Hi Siqi I work in the field and I feel the same way (kinda) I still need to work on my fundamentals and I have some personal projects I want to do but it's very time consuming after work I create art for slot games and it's very cool and looks more like casual gaming but I want to take a shot at a more realistic fantasy art. I just realized not too long ago, that I'm in this job for over 4 years, I improved a lot in cartoon and stylized art but not really at what I'd like to do so now I struggle with time management for personal work. I think there's no easy solution but to have specific time in a week you know you can sit down without any distraction and work for yourself. I know about myself that if I was more disciplined, I could have improved 3 times more faster... and now I need to analyze what things can I sacrifice in a day so I could have more time for my art. It's also hard to balance it with life and not to burn out. I don't get stressed as much as I used to so I'm able to enjoy other things without feeling guilty but I sure do have to work on scheduling and having a proper deadline. I know people usually rush to the result and want to able to produce art as fast as possible (I did... ) but we shouldn't skip steps and it's better to take the time to do things properly. Good luck to us all Just keep learning, creating and focus on the present. Enjoy the journey and you'll get there eventually, It takes a lot of patience and remember to have fun! if it isn't fun, what's the point right?

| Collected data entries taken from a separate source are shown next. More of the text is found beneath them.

Lemma union_count_bound (ids : list Z) :
  NoDup ids -> (forall x, x ∈ ids -> x ∈ conf_ids cur \/ x ∈ vs \/ x ∈ ls) ->
  Z.of_nat (length ids) <= tr_raft_membership_union_count cur vs ls.
Proof.
  intros Hnd Hin.
  destruct (stable_valid_spec cur Hstable) as (_ & [_ Hcs] & _).
  destruct (validate_set_spec _ _ _ _ Htarget) as ([_ Hvs] & [_ Hls] & _).
  unfold tr_raft_membership_union_count.
  edestruct (union_count_loop_spec (length (conf_members cur) + length vs + length ls)
    (conf_ids cur) vs ls 0) as (u & -> & Hu & Hel); try done.
  { unfold conf_ids. by rewrite length_fmap. }
  enough (length ids <= length u)%nat by lia.
  apply submseteq_length, NoDup_submseteq; [done|].
  intros x Hx. apply Hel. auto.
Qed.

Lemma joint_members_exist :
  exists ms,
    joint_loop (length (conf_members cur) + length vs + length ls)
      (conf_members cur) vs ls [] = ms /\
    joint_spec (old_voters cur) vs ls ms.
Proof.
  destruct (stable_valid_spec cur Hstable) as (_ & Hids & _ & Hroles & _).
  destruct (validate_set_spec _ _ _ _ Htarget) as ([_ Hvs] & [_ Hls] & _).
  apply ids_wf_members_sorted in Hids.
  destruct (stable_voters _ Hroles) as [Hold _].
  destruct (joint_loop_spec (length (conf_members cur) + length vs + length ls)
    (conf_members cur) vs ls []) as (rest & Hrest & Hspec); try done.
  - by apply voters_by_sorted.
  - unfold ids_below_max in *. rewrite list.Forall_forall in Mcur.
    apply list.Forall_forall. intros id Hid. by eapply Mcur, voters_by_incl.
  - exists rest. split; [done|]. unfold old_voters. by rewrite Hold.
Qed.

Lemma old_voters_nonempty : old_voters cur <> [].
Proof.
  destruct (stable_valid_spec cur Hstable) as (_ & _ & _ & _ & m & Hm & Hr).
  intros H0. apply (not_elem_of_nil (member_node_id m)). rewrite <- H0.
  apply elem_of_voters_by. exists m. split; [done|]. split; [|done].
  unfold is_old_voter. by rewrite Hr.
Qed.

(** Past its guards the construction always succeeds. *)
Lemma membership_joint_ok :
  tid <> 0 -> vs <> [] ->
  tr_raft_membership_union_count cur vs ls <= TR_RAFT_MAX_MEMBERS ->
  exists ms,
    tr_raft_membership_joint cur tv tvc tl tlc tid =
      (SALTS_OK, Some (Conf TR_RAFT_CONF_JOINT tid ms)) /\
    joint_spec (old_voters cur) vs ls ms /\
    conf_wf (Conf TR_RAFT_CONF_JOINT tid ms).
Proof.
  intros Ht Hvne Hbound.
  destruct joint_members_exist as (ms & Hms & Hspec).
  destruct (stable_valid_spec cur Hstable) as (_ & Hids & _).
  destruct (validate_set_spec _ _ _ _ Htarget) as (Hvs & Hls & Hd & _).
  assert (forall id, id ∈ old_voters cur \/ id ∈ vs \/ id ∈ ls ->
    (id ∈ conf_ids cur \/ id ∈ vs \/ id ∈ ls) /\ id <> 0) as Hin.
  { destruct Hids as [Hz _], Hvs as [Hz1 _], Hls as [Hz2 _].
    rewrite list.Forall_forall in Hz, Hz1, Hz2.
    intros id [H%voters_by_incl|[H|H]]; auto. }
  assert (Z.of_nat (length ms) <= TR_RAFT_MAX_MEMBERS) as Hlen.
  { rewrite <- (length_fmap member_node_id). etrans; [|apply Hbound].
    apply union_count_bound.
    - apply StronglySorted_lt_NoDup, member_lt_ids, Hspec.
    - intros x (m & -> & Hm)%list_elem_of_fmap. apply Hspec in Hm as [Hm _].
      by apply Hin. }
  assert (conf_wf (Conf TR_RAFT_CONF_JOINT tid ms)) as Hwf.
  { apply (joint_spec_wf (old_voters cur) vs ls); try done.
    - intros id Hid. by apply Hin.
    - apply old_voters_nonempty. }
  exists ms. split; [|done]. unfold tr_raft_membership_joint.
  replace (tid =? 0) with false by lia. rewrite Hstable, Htarget. cbn [negb orb failed ok].
  replace (TR_RAFT_MAX_MEMBERS <? _) with false by lia.
  rewrite Hms. by rewrite (proj2 (conf_validate_wf _) Hwf).
Qed.
End Joint.

(** What a successful construction returned. *)
Lemma membership_joint_inv cur tv tvc tl tlc tid j :
  ids_below_max (conf_ids cur) -> ids_below_max (array_elems tv tvc) ->
  ids_below_max (array_elems tl tlc) ->
  tr_raft_membership_joint cur tv tvc tl tlc tid = (SALTS_OK, Some j) ->
  tr_raft_membership_stable_valid cur = true /\
  tr_raft_membership_validate_set tv tvc tl tlc = SALTS_OK /\
  tid <> 0 /\ conf_wf j /\
  exists ms, j = Conf TR_RAFT_CONF_JOINT tid ms /\
    joint_spec (old_voters cur) (array_elems tv tvc) (array_elems tl tlc) ms.
Proof.
  intros Mc Mv Ml. unfold tr_raft_membership_joint.
  destruct (Z.eqb_spec tid 0); [done|].
  destruct (tr_raft_membership_stable_valid cur) eqn:Hs; [|done].
  destruct (tr_raft_membership_validate_set tv tvc tl tlc) eqn:Ht; try done.
  cbn [negb orb failed ok]. case_match; [done|].
  destruct (joint_members_exist cur tv tvc tl tlc) as (ms & -> & Hspec); try done.
  destruct (tr_raft_conf_validate _) eqn:Hv; cbn; try done. intros [= <-].
  apply conf_validate_wf in Hv. eauto 10.
Qed.

Lemma majority_acked_voter (f : tr_raft_conf_member -> bool) c id :
  (forall m, f m = true -> is_old_voter m = true \/ is_new_voter m = true) ->
  ids_wf (conf_ids c) -> id ∈ voters_by f (conf_members c) ->
  tr_raft_membership_is_voter c id = true.
Proof.
  intros Hf Hwf (m & Hm & Hv & <-)%elem_of_voters_by.
  apply is_voter_spec; [done|]. eauto.
Qed.

Lemma old_voter_is_voter c id :
  ids_wf (conf_ids c) -> id ∈ old_voters c ->
  tr_raft_membership_is_voter c id = true.
Proof. apply majority_acked_voter. auto. Qed.

Lemma new_voter_is_voter c id :
  ids_wf (conf_ids c) -> id ∈ new_voters c ->
  tr_raft_membership_is_voter c id = true.
Proof. apply majority_acked_voter. auto. Qed.

Lemma conf_wf_quorum c acks :
  conf_wf c -> tr_raft_membership_has_quorum c acks = true ->
  majority (old_voters c) (acked c acks) /\ majority (new_voters c) (acked c acks).
Proof. intros [_ _ Hb Hi _ _ _]. by apply has_quorum_spec. Qed.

Hi @Siqi, I love drawing and art and I also have a job unrelated to art, plus I have kids and general adult stuff I have to take care of on a daily basis. This leaves me with less time for art than I would like to have. One of the things that helped me the most to gain time is to always carry a sketchbook, I use this a lot when I'm waiting somewhere (for example when I bring my kids to sport practice), or during lunch at work. Most of my drawings are made in this way to be honest and I usually manage to draw each day. I also notice that it takes me about 5 minutes to get into the drawing zone. Sometimes I feel tired/reluctant to start, but I never regret it afterward. Don't stress/push yourself in the beginning, it doesn't have to be good, you don't have to show it to other people, you don't have to draw for hours. You will get into a habit of drawing over time and you will spend more time drawing as you progress, and now I get nervous when I don't draw for a couple of days. Another thing I did was to go weekly for a 3 hour drawing/painting class at an atelier, that's my time that's booked in advance and is non-negotiable. For me it was helpful to have this external thing to have a teacher motivate you, rather than it only being your own motivation that is driving you. Most importantly try to have fun!
Hi Siqi, I feel the same as a lot of people here and have found that trying to do too much has given me 'time anxiety' where I see every minute I am not doing something as being wasted. I got serious with my art practice in January and since then trying to fit it into my 55 hour work week (food industry) resulted in me spending all my free time drawing or thinking about drawing. I would recommend try to catch yourself early if you start worrying about every minute going by and just try to enjoy the learning process without too much thinking about whether you are doing enough. Also, I feel I am better at giving this advice than listening to it because it has been a struggle to deal with the stress but find what works for you. In terms of art goals, I also think since your practice time is limited, the best thing to do is establish what you most enjoy about art and other artists and what you want to do with it... You won't be able to learn everything because you'll likely become meh at all of it rather than really good at the one thing you actually enjoy. Again that is easier said than done, I still want to do everything perfectly but I am going to just accept I am not going to have time to draw perfect city scenery in perspective because my focus is faces and figures. I am not going to learn concept art because I just want to draw for fun not for a living..etc. Once you figure out a goal it will hopefully be easier to make big steps towards them without getting distracted by everything else around you, which will in turn save you probably years in the long run. Sorry to ramble, hope it makes sense and don't get time anxiety like me!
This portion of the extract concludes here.